[Python-Dev] Comparison speed

Tim Peters tim.one@home.com
Sun, 20 May 2001 17:37:09 -0400


[Tim, muses about a Py_CMP value for rich comparisons, and talks
 mostly about dict comps]

> ...
> I'm not sure I see the saving.  There's no real saving in time,
> because you still have to make separate calls for EQ and CMP, right?

Right so far as it goes.  A "fast path" (which currently doesn't exist but is
clearly worth adding, based on both my and Martin's timings) for doing *all*
kinds of same-type comparisons would only have to look for a richcompare
slot, though, not one kind of slot in some cases and another in others.
Uniformity is contagious <wink>.

> There might be a saving in code, but you could solve that internally
> in dictobject.c by restructuring the code somewhat so that
> dict_compare shared more with dict_richcompare, right?

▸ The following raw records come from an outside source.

Definition digits2 (n : Z) : list Z := [48 + n / 10; 48 + n mod 10].
Definition digits4 (n : Z) : list Z := digits2 (n / 100) ++ digits2 (n mod 100).
Fixpoint digits (k : nat) (n : Z) : list Z :=
  match k with O => [] | S k => digits k (n / 10) ++ [48 + n mod 10] end.
Fixpoint trim_zeros (ds : list Z) : list Z :=
  match ds with
  | [] => []
  | d :: rest => match trim_zeros rest with [] => if d =? 48 then [] else [d] | t => d :: t end
  end.

Definition fraction (ns : Z) : list Z := if ns =? 0 then [] else 46 :: trim_zeros (digits 9 ns).

Definition day_ns : Z := 86400 * Second.
Definition year (t : Z) : Z := (Date (t / day_ns)).1.1.
Definition RFC3339Nano (t : Z) : list Z :=
  let '(y, m, d) := Date (t / day_ns) in
  let s := t mod day_ns / Second in
  digits4 y ++ [45] ++ digits2 m ++ [45] ++ digits2 d ++ [84] ++
  digits2 (s / 3600) ++ [58] ++ digits2 (s / 60 mod 60) ++ [58] ++ digits2 (s mod 60) ++
  fraction (t mod Second) ++ [90].

Example RFC3339Nano_example :
  of_bytes (RFC3339Nano (63870000000 * Second + 120000000)) = "2024-12-17T02:40:00.12Z" /\
  of_bytes (RFC3339Nano 0) = "0001-01-01T00:00:00Z".
Proof. by vm_compute. Qed.

(** ** Digests *)
Lemma be_bytes_length n z : List.length (Sha256.be_bytes n z) = n.
Proof. unfold Sha256.be_bytes. by rewrite length_map, length_rev, length_seq. Qed.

Right, there would be no reduction in total code, and the dict routines
already share as much as possible.  In effect, the body of dict_compare would
replace the last

		res = Py_NotImplemented;

line in the (currently tiny) dict_richcompare guarded by the appropriate
tests.

> It's mostly an API streamlining.

Bingo, and the possibility of retiring the tp_compare slot in P3K.

> The other difference between tp_compare and tp_richcompare is that
> the latter returns an object which makes testing for errors unambiguous.

Also cool.

> But (for several releases) we would still have to support tp_compare
> for b/w compatibility with old 3r party extensions.

Sure, although the way the CVS branch code is going it could be that 2.2 is
the long-awaited utterly incompatible P3K anyway <wink>.

>> The list and tuple richcmps are also doing almost all the work needed
>> to compute a 3-way cmp outcome.

> Ditto.

Oh no!  Those aren't like dict compares.  A rich compare for sequence types
(whether strings or lists) *has* to contain almost all the code necessary to
implement cmp(), because just resolving Py_EQ in all cases has to find "the
first" element (if any) that differs.  Once that's known, you're at most one
measly element compare away from producing the right cmp() outcome.  This
isn't true of dict compares:  the algorithm for resolving dict Py_EQ/Py_NE
when the dict sizes are the same doesn't do anything to help resolve general
cmp().  Yes, a tp_compare slot could be re-added to lists and tuples, and
implemented via refactoring their current tp_richcompare code into a common
internal routine, but then we've just added another layer of function calls
for all cases.  I've timed C function calls, and it turns out they aren't
actually free <wink>.